→ **DIRECTIONS**:
Copy out each line of the entries below in which the string "subst" appears.

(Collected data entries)
>>>

Lemma turn_ok order st j :
  world_ok order st -> exists order', world_ok order' (turn st j).
Proof.
  intros W. destruct (sw_open st !! j) as [s|] eqn:Hj; [|exists order; unfold turn; by rewrite Hj].
  pose proof (wo_open _ _ W _ _ Hj) as [p Hp He Ho|p rid Hp Hh Ho|e He Hl Hr].
  - subst s. destruct (progs_lock _ _ Hp) as [rid Hf].
    destruct (fresh_not_final _ _ (sw_db st) Hf) as [[ws t'] Hst].
    rewrite (turn_statement _ _ _ ws t' Hj Hst). simpl ss_code. simpl ss_writes. simpl ss_locks.
    change (apply_writes [] (sw_db st)) with (sw_db st).
    destruct (rows_free _ _ _) eqn:Hfree; [|by exists order].
    destruct (fresh_step _ _ _ _ _ Hf Hst) as [Hh|(e & -> & -> & Hn & Hex)].
    + exists order. eapply world_step; [done|done|by eapply Holding|].
      intros i si Hne Hi. simpl. rewrite (left_id_L ∅ (∪)).
      by apply (proj1 (rows_free_spec _ _ _) Hfree i).
    + exists (order ++ [j]). rewrite Hn. simpl. rewrite (left_id_L ∅ (∪)).
      by eapply world_doom.
  - destruct (statement (ss_code s) (apply_writes (ss_writes s) (sw_db st))) as [[ws t']|] eqn:Hst.
    + rewrite (turn_statement _ _ _ ws t' Hj Hst). destruct (rows_free _ _ _) eqn:Hfree; [|by exists order].
      exists order. eapply world_step; [done|done|eapply Holding; [done| |done]; by apply holds_step|].
      intros i si Hne Hi. simpl. pose proof (wo_locks _ _ W _ _ _ _ Hne Hi Hj).
      pose proof (proj1 (rows_free_spec _ _ _) Hfree i si Hi Hne). set_solver.
    + assert (exec p (sw_db st) = exec (ss_code s) (apply_writes (ss_writes s) (sw_db st))) as Hex
        by (by apply (h_exec _ _ _ _ Hh)).
      assert (NoDup (order ++ [j])) as Hnd by (apply NoDup_add; [apply W|done]).
      assert (forall i, i ∈ order ++ [j] -> is_Some (progs !! i)) as Hpr.
      { intros i Hi. apply elem_of_app in Hi as [Hi|Hi]; [by apply W|].
        apply list_elem_of_singleton in Hi as ->. by eexists. }
      pose proof (replay_next _ _ _ _ W Hp) as Hre. rewrite Hex in Hre. exists (order ++ [j]).
      unfold turn. rewrite Hj. apply statement_final in Hst as [[r Hc]|[e Hc]];
        rewrite Hc in *; simpl in Hre.
      * eapply world_close; [done|done|done|by rewrite Hre| |].
        -- rewrite Hre. simpl. intros x Hx. clear -Hx. set_solver.
        -- intros i si Hne Hi. rewrite Hre. simpl. apply session_ok_mono; [|done].
           eapply session_ok_commit; [by apply W|]. intros rid' p' Hh'.
           apply (apply_writes_other rid' rid); [|apply Hh]. intros ->.
           pose proof (wo_locks _ _ W _ _ _ _ Hne Hi Hj). pose proof (h_lock _ _ _ _ Hh).
           pose proof (h_lock _ _ _ _ Hh'). set_solver.
      * eapply world_close; [done|done|done|by rewrite Hre| |].
        -- rewrite Hre. simpl. intros x Hx. clear -Hx. set_solver.
        -- intros i si Hne Hi. rewrite Hre. simpl. apply session_ok_mono; [|done]. by apply W.
  - exists order. unfold turn. rewrite Hj, He. eapply world_close; [done|apply W|apply W|apply W| |].
    + intros x Hx. apply elem_of_cons in Hx as [->|Hx]; done.
    + intros i si _ Hi. by apply W.
Qed.

Lemma run_turns_ok js : forall order st,
  world_ok order st -> exists order', world_ok order' (run_turns js st).
Proof.
  induction js as [|j js IH]; intros order st W; [by exists order|].
  destruct (turn_ok _ _ j W) as [order1 W1]. by apply (IH order1).
Qed.

(** ** Running to the end *)

(** A transaction has finitely many statements left, whatever they return. *)
Inductive ends {A : Type} : tx P A -> Prop :=
  | ends_intro t : (forall db ws t', statement t db = Some (ws, t') -> ends t') -> ends t.

Lemma tx_ends {A : Type} (t : tx P A) : ends t.
Proof.
  assert (forall e, ends (TxRaise e : tx P A)) as Hr by (intros e; constructor; intros; discriminate).
  induction t as [a|e|rid k IH|rid k IH|rid k IH|rid v row k IH|rid row k IH|rows k IH|rid row k IH
                 |rid set k IH]; constructor; intros db ws t' Hs; simpl in Hs; try discriminate Hs.
  - by injection Hs as <- <-.
  - by injection Hs as <- <-.
  - by injection Hs as <- <-.
  - destruct (t_runs db !! rid) as [r|]; [destruct (row_revision r =? v)|]; by injection Hs as <- <-.
  - destruct (bool_decide _); by injection Hs as <- <-.
  - destruct (forallb _ _ && _); by injection Hs as <- <-.
  - destruct (bool_decide _ && _); by injection Hs as <- <-.
  - destruct (t_leases db !! rid); by injection Hs as <- <-.
Qed.

(** While no other session holds a row of its Run, a session runs to its
    end, and the others are where they were. *)
Lemma run_alone rid t : ends t -> forall (st : sessions P) j s,
  sw_open st !! j = Some s -> ss_code s = t -> about rid t ->
  (forall i si, i <> j -> sw_open st !! i = Some si ->
     ss_locks si ## {[run_lock rid; lease_lock rid]}) ->
  exists n, sw_open (run_turns (replicate n j) st) = delete j (sw_open st).
Proof.
  intros He. induction He as [t _ IH]. intros st j s Hj Hc Ha Hfree.
  destruct (statement t (apply_writes (ss_writes s) (sw_db st))) as [[ws t']|] eqn:Hst.
  - destruct (statement_about _ _ _ _ _ Ha Hst) as (_ & Ha' & Hl).
    assert (rows_free j (locks_needed t (apply_writes (ss_writes s) (sw_db st))) (sw_open st) = true)
      as Hrows.
    { apply rows_free_spec. intros i si Hi Hne. specialize (Hfree i si Hne Hi). set_solver. }
    set (s' := mk_session t' (ss_writes s ++ ws)
                 (ss_locks s ∪ locks_needed t (apply_writes (ss_writes s) (sw_db st)))).
    set (st' := mk_sessions (sw_db st) (<[j := s']> (sw_open st)) (sw_ended st)).
    assert (turn st j = st') as Ht.
    { rewrite <-Hc in Hst, Hrows. rewrite (turn_statement _ _ _ _ _ Hj Hst), Hrows.
      unfold st', s'. by rewrite Hc. }
    destruct (IH _ _ _ Hst st' j s') as [n Hn].
    + simpl. apply lookup_insert_eq.
    + done.
    + done.
    + intros i si Hne Hi. simpl in Hi. rewrite lookup_insert_ne in Hi by done. by apply (Hfree i).
    + exists (S n). simpl. change (fold_left turn (replicate n j) (turn st j))
        with (run_turns (replicate n j) (turn st j)). rewrite Ht, Hn. simpl. apply delete_insert_eq.
  - exists 1%nat. simpl. unfold turn. rewrite Hj, Hc.
    by apply statement_final in Hst as [[r ->]|[e ->]].
Qed.

Lemma locks_first_about (p : tx P reply) rid : locks_first rid p -> about rid p.
Proof.
  destruct p; simpl; try done. intros (-> & [e He] & Ha). split; [done|].
  intros [x|]; [apply Ha|by rewrite He].
Qed.

(** Some open session is not waiting. *)
Lemma world_progress order st :
  world_ok order st -> sw_open st <> ∅ ->
  exists j s rid, sw_open st !! j = Some s /\ about rid (ss_code s) /\
    forall i si, i <> j -> sw_open st !! i = Some si ->
      ss_locks si ## {[run_lock rid; lease_lock rid]}.
Proof.
  intros W Hne. destruct (decide (map_Forall (fun _ s => ss_locks s = ∅) (sw_open st))) as [Hall|Hsome].
  - destruct (map_choose _ Hne) as (j & s & Hj).
    assert (exists rid, about rid (ss_code s)) as [rid Ha].
    { pose proof (wo_open _ _ W _ _ Hj) as [p Hp He Ho|p rid Hp Hh Ho|e He Hl Hr].
      - subst s. destruct (progs_lock _ _ Hp) as [rid Hf]. exists rid. by apply locks_first_about.
      - exists rid. apply Hh.
      - exists 0%N. by rewrite He. }
    exists j, s, rid. split_and!; [done|done|]. intros i si _ Hi. rewrite (Hall i si Hi). set_solver.
  - apply map_not_Forall in Hsome as (j & s & Hj & Hl); [|intros; apply _].
    pose proof (wo_open _ _ W _ _ Hj) as [p Hp He Ho|p rid Hp Hh Ho|e He Hl' Hr]; [by subst s| |done].
    exists j, s, rid. split_and!; [done|apply Hh|]. intros i si Hi Hsi.
    pose proof (wo_locks _ _ W _ _ _ _ Hi Hsi Hj) as Hd. pose proof (h_lock _ _ _ _ Hh) as Hmine.
    pose proof (wo_open _ _ W _ _ Hsi) as [p' Hp' He' Ho'|p' rid' Hp' Hh' Ho'|e He' Hl' Hr'].
    + subst si. simpl. set_solver.
    + pose proof (h_locks _ _ _ _ Hh') as Hsub. pose proof (h_lock _ _ _ _ Hh') as Htheirs.
      assert (rid' <> rid) as Hrid by (intros ->; set_solver).
      apply elem_of_disjoint. intros x Hx Hx'. apply Hsub in Hx.
      apply elem_of_union in Hx as [->%elem_of_singleton| ->%elem_of_singleton];
        apply elem_of_union in Hx' as [H%elem_of_singleton|H%elem_of_singleton];
        unfold run_lock, lease_lock in H; congruence.
    + rewrite Hl'. set_solver.
Qed.

Lemma world_finishes n : forall order st,
  world_ok order st -> size (sw_open st) = n -> exists js, sw_open (run_turns js st) = ∅.
Proof.
  induction n as [|n IH]; intros order st W Hn.
  - exists []. by apply map_size_empty_inv.
  - destruct (world_progress _ _ W) as (j & s & rid & Hj & Ha & Hfree);
      [intros He; by rewrite He, map_size_empty in Hn|].
    destruct (run_alone rid _ (tx_ends (ss_code s)) st j s Hj eq_refl Ha Hfree) as [m Hm].
    destruct (run_turns_ok (replicate m j) _ _ W) as [order' W'].
    destruct (IH order' _ W') as [js Hjs].
    + rewrite Hm, map_size_delete_Some by by eexists. by rewrite Hn.
    + exists (replicate m j ++ js). unfold run_turns in *. by rewrite fold_left_app.
Qed.
End Linearization.

(** ** The calls of the repository *)

Section CallSessions.
Context {P : Type} `{!FlowPayloads P} `{!FlowPayloadLaws P}.

Lemma about_bind {A B : Type} rid (t : tx P A) (f : A -> tx P B) :
  about rid t -> (forall a, about rid (f a)) -> about rid (tx_bind t f).
Proof. intros Ht Hf. induction t; simpl in *; naive_solver. Qed.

<<<

→ **SOLUTION**:
  - subst s. destruct (progs_lock _ _ Hp) as [rid Hf].
      - subst s. destruct (progs_lock _ _ Hp) as [rid Hf]. exists rid. by apply locks_first_about.
    pose proof (wo_open _ _ W _ _ Hj) as [p Hp He Ho|p rid Hp Hh Ho|e He Hl' Hr]; [by subst s| |done].
    + subst si. simpl. set_solver.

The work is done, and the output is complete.